Phone Liam and ask about the furniture.
Buy some tuna and spaghetti.
Go to the bank and beg for an extension--more money, more time to pay back the rest of your debt.
Read the comedies of Shakespeare, the works of Proust, the plays of Racine and Corneille and The Man Without Qualities.
Read The Golden Bough, the Nag Hammadi gospels, the Upanishads, the Koran, The Bible, the Tao, the complete works of E.A. Wallis Budge.
Read Plato, Aristotle, Confucius, Bacon, Locke, Rousseau, Wollstonecraft, Kant, Hegel, Schopenhaur, Kierkegaarde, Nietzche, and the rest.
Hoover the living room.
Clean the toilet.
Distinguish the various philosophies of the way.
Clean the bath.
Joanna Kavenna (oh my gosh, I love the cadence of that name) wrote this book beautifully. The reader is inside Rosa's mind, and it's lyrical and poetic and biting and funny in a way that the standard depressive's mind is not. However, the reader is still inside a depressive's mind, and it is dark and close and oppressive. If you have never suffered clinical depression, this book will make you understand what it feels when you're trying to pull yourself out of the gutter of a disordered mind far better than any textbook. If you have been depressed, this book will be like a war flashback.

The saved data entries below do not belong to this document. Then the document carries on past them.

Definition load_person (d : Dojo.t) (person_db : PersonDB.t) : Dojo.t :=
  match list_find (λ p, Person.person_id p = PersonDB.id person_db)
                  (Dojo.people d) with
  | Some _ => d
  | None =>
      let '(ref, d1) := to_domain_person person_db d in
      match Person.person_type <$> Dojo.people d1 !! ref with
      | Some FELLOW =>
          if bool_decide (ref ∈ Dojo.fellows d1) then d1
          else Dojo.mk (Dojo.offices d1) (Dojo.living_spaces d1) (Dojo.people d1)
                       (Dojo.staff d1) (Dojo.fellows d1 ++ [ref])
      | _ =>
          if bool_decide (ref ∈ Dojo.staff d1) then d1
          else Dojo.mk (Dojo.offices d1) (Dojo.living_spaces d1) (Dojo.people d1)
                       (Dojo.staff d1 ++ [ref]) (Dojo.fellows d1)
      end
  end.

(** [DatabaseService.load_state(dojo, db_path)]: the result and the state of
    [dojo] afterwards. *)
Definition load_state (d : Dojo.t) (fs : filesystem) (db_path : string)
    : bool * Dojo.t :=
  match fs db_path with
  | None => (false, d)
  | Some nd =>
      if negb (_is_valid_sqlite_db fs db_path) then (false, d)
      else
        match nd with
        | Directory => (false, d)
        | File _ st =>
            let d0 := Dojo.init in
            match rooms st with
            | Raise _ => (false, d0)
            | Ret room_dbs =>
                match load_rooms room_dbs [] d0 with
                | (Raise _, d1) => (false, d1)
                | (Ret _, d1) =>
                    match persons st with
                    | Raise _ => (false, d1)
                    | Ret person_dbs => (true, foldl load_person d1 person_dbs)
                    end
                end
            end
        end
  end.

End DB.

(** ** The application layer ([cli.py]) *)

Module DojoApp.

Definition create_room (d : Dojo.t) (room_type : string)
    (room_names : Dojo.room_names) : bool * Dojo.t :=
  match Dojo.parse_room_type room_type with
  | None => (false, d)
  | Some _ => Dojo.create_room d room_type room_names
  end.

Definition add_person (d : Dojo.t) (name person_type wants_accommodation : string)
    (uuid : string) (r1 r2 : nat) : outcome bool * Dojo.t :=
  let person_type := upper person_type in
  match Dojo.parse_person_type person_type with
  | None => (Ret false, d)
  | Some k =>
      let wants_accommodation := upper wants_accommodation in
      if negb (bool_decide (wants_accommodation = "Y")
               || bool_decide (wants_accommodation = "N"))
      then (Ret false, d)
      else if bool_decide (k = STAFF) && bool_decide (wants_accommodation = "Y")
      then (Ret false, d)
      else Dojo.add_person d name person_type (PStr wants_accommodation) uuid r1 r2
  end.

It took Herculean strength for me to finish this book; I dreaded opening it and felt claustrophobic while reading it. I have been Rosa. I have made that list in my head every morning and gone to sleep every night a failure. The first thing on my list was usually Put on Pants. Then, Get a job. Call your professors. Write Danny a check. Take out the trash. Clean up the sunflower seeds you spilled. Learn Portugese. Move to Brazil. Read the entire Western Canon. Write the Great American Novel. The thing is, and what the book brilliantly drives home, is that when you're depressed, everything on that list is equally likely. When you can barely get out of bed, taking out the trash is just as daunting a task as "distinguish[ing] the philosophies of the way." I was lucky; I had better friends and stronger support than Rosa did. I had enough people caring about me that one day I believed in myself enough to wake up and put on pants. I got healthier, little by little, inch by inch.
So should you read this book? Maybe. It's no fun, and it can be a hard slog through its two hundred odd pages. Rosa's woes are repetitive and unrelenting. But if you have friends or family members whose inability to just get over it and pull themselves together tries your patience, I think you should. It may help you realize that they would love to pick themselves up and dust themselves off, they just can't remember how.